(Records contained in a dataset)
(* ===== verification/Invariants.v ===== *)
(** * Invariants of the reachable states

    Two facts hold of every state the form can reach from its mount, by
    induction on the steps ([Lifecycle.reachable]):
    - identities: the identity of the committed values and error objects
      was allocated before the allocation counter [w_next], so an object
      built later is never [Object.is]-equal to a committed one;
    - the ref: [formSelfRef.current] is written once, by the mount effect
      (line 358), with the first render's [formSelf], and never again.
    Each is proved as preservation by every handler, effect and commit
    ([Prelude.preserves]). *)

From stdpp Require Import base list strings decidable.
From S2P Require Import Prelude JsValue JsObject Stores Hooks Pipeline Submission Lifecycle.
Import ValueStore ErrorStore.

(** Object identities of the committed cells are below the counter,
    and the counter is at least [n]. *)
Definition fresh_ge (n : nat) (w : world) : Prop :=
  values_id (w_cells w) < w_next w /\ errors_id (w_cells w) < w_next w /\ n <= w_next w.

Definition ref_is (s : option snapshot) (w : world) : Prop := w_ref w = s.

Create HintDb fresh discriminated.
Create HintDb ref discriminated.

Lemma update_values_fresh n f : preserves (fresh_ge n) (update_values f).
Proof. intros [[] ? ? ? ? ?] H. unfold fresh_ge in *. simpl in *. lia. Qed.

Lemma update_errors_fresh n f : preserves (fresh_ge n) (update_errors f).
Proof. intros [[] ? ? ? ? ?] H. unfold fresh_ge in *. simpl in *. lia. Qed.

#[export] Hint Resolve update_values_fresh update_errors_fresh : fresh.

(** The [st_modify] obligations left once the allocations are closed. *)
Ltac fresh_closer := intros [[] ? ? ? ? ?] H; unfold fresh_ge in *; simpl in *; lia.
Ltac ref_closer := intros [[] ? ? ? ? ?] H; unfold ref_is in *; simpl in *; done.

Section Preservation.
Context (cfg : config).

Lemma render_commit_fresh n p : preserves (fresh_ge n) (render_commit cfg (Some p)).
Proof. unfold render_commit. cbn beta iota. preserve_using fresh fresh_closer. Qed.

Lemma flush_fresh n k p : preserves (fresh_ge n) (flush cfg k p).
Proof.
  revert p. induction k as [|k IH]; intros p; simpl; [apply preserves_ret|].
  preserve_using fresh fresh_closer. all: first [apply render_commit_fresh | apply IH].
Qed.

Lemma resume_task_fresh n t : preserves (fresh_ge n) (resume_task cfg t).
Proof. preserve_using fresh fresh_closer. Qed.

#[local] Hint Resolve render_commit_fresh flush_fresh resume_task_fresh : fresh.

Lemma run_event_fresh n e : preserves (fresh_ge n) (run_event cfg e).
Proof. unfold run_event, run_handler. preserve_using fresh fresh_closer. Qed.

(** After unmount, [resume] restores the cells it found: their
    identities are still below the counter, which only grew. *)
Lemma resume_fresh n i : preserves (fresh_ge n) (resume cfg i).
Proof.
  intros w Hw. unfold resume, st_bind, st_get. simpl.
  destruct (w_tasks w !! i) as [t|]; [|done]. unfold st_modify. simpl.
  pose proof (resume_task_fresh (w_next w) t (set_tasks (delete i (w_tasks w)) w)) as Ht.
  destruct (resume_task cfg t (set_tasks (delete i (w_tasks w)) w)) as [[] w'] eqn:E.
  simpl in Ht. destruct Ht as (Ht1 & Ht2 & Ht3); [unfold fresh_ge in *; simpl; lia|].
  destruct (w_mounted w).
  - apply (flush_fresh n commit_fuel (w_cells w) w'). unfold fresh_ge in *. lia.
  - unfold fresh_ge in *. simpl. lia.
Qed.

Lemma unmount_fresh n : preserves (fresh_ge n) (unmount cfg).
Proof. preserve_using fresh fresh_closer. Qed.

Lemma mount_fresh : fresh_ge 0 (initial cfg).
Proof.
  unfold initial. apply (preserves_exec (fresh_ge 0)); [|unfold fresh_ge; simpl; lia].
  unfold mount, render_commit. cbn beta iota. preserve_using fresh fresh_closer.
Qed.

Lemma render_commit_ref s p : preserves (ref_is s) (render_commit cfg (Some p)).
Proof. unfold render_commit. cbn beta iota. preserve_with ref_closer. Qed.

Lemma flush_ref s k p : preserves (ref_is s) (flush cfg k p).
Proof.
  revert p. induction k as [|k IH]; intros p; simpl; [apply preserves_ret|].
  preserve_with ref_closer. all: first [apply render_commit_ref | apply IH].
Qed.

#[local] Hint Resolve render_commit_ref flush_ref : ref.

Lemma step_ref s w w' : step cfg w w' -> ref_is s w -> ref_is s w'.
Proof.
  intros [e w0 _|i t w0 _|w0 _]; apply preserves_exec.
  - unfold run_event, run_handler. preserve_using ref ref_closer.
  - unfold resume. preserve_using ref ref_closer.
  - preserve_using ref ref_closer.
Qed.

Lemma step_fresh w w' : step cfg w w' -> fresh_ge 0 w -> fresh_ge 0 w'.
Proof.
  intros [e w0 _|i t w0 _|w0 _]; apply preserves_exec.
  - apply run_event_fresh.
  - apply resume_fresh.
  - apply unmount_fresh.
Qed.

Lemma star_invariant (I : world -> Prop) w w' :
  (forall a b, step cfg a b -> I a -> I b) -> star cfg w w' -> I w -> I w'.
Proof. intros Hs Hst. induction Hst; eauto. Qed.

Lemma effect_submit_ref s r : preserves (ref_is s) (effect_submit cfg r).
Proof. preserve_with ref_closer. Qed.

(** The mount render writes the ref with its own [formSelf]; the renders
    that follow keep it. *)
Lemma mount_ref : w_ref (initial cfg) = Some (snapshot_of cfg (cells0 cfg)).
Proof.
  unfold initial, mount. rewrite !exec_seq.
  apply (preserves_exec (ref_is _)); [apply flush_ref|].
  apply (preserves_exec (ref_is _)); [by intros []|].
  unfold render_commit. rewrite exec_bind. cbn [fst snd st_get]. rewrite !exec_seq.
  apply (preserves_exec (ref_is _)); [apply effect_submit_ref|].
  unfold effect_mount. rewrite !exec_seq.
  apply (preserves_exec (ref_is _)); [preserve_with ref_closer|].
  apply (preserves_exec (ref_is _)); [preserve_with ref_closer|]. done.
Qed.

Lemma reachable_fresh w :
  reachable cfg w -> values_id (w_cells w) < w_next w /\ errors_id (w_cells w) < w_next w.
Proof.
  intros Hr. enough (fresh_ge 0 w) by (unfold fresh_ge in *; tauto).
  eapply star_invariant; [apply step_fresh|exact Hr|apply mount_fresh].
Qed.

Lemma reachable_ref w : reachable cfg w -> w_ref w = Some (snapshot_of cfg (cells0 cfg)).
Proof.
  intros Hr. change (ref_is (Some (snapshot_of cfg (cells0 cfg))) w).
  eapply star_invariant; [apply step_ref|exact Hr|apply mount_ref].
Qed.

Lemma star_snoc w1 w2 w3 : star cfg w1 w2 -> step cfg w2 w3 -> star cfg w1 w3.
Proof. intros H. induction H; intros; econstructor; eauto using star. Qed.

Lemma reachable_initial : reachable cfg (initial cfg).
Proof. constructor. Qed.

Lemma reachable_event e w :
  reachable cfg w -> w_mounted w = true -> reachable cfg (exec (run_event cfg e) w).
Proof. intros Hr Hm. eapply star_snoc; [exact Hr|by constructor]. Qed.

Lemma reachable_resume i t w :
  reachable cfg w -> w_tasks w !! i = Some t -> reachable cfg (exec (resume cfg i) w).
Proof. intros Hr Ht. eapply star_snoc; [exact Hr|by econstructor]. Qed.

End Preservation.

> **WHAT YOU NEED TO DO**: Retype the records above from the very first line down to the line with "#[export] Hint Resolve", keeping both of those lines. Include nothing beyond them.

> **SOLUTION FOR THIS TASK**:
(* ===== verification/Invariants.v ===== *)
(** * Invariants of the reachable states

    Two facts hold of every state the form can reach from its mount, by
    induction on the steps ([Lifecycle.reachable]):
    - identities: the identity of the committed values and error objects
      was allocated before the allocation counter [w_next], so an object
      built later is never [Object.is]-equal to a committed one;
    - the ref: [formSelfRef.current] is written once, by the mount effect
      (line 358), with the first render's [formSelf], and never again.
    Each is proved as preservation by every handler, effect and commit
    ([Prelude.preserves]). *)

From stdpp Require Import base list strings decidable.
From S2P Require Import Prelude JsValue JsObject Stores Hooks Pipeline Submission Lifecycle.
Import ValueStore ErrorStore.

(** Object identities of the committed cells are below the counter,
    and the counter is at least [n]. *)
Definition fresh_ge (n : nat) (w : world) : Prop :=
  values_id (w_cells w) < w_next w /\ errors_id (w_cells w) < w_next w /\ n <= w_next w.

Definition ref_is (s : option snapshot) (w : world) : Prop := w_ref w = s.

Create HintDb fresh discriminated.
Create HintDb ref discriminated.

Lemma update_values_fresh n f : preserves (fresh_ge n) (update_values f).
Proof. intros [[] ? ? ? ? ?] H. unfold fresh_ge in *. simpl in *. lia. Qed.

Lemma update_errors_fresh n f : preserves (fresh_ge n) (update_errors f).
Proof. intros [[] ? ? ? ? ?] H. unfold fresh_ge in *. simpl in *. lia. Qed.

#[export] Hint Resolve update_values_fresh update_errors_fresh : fresh.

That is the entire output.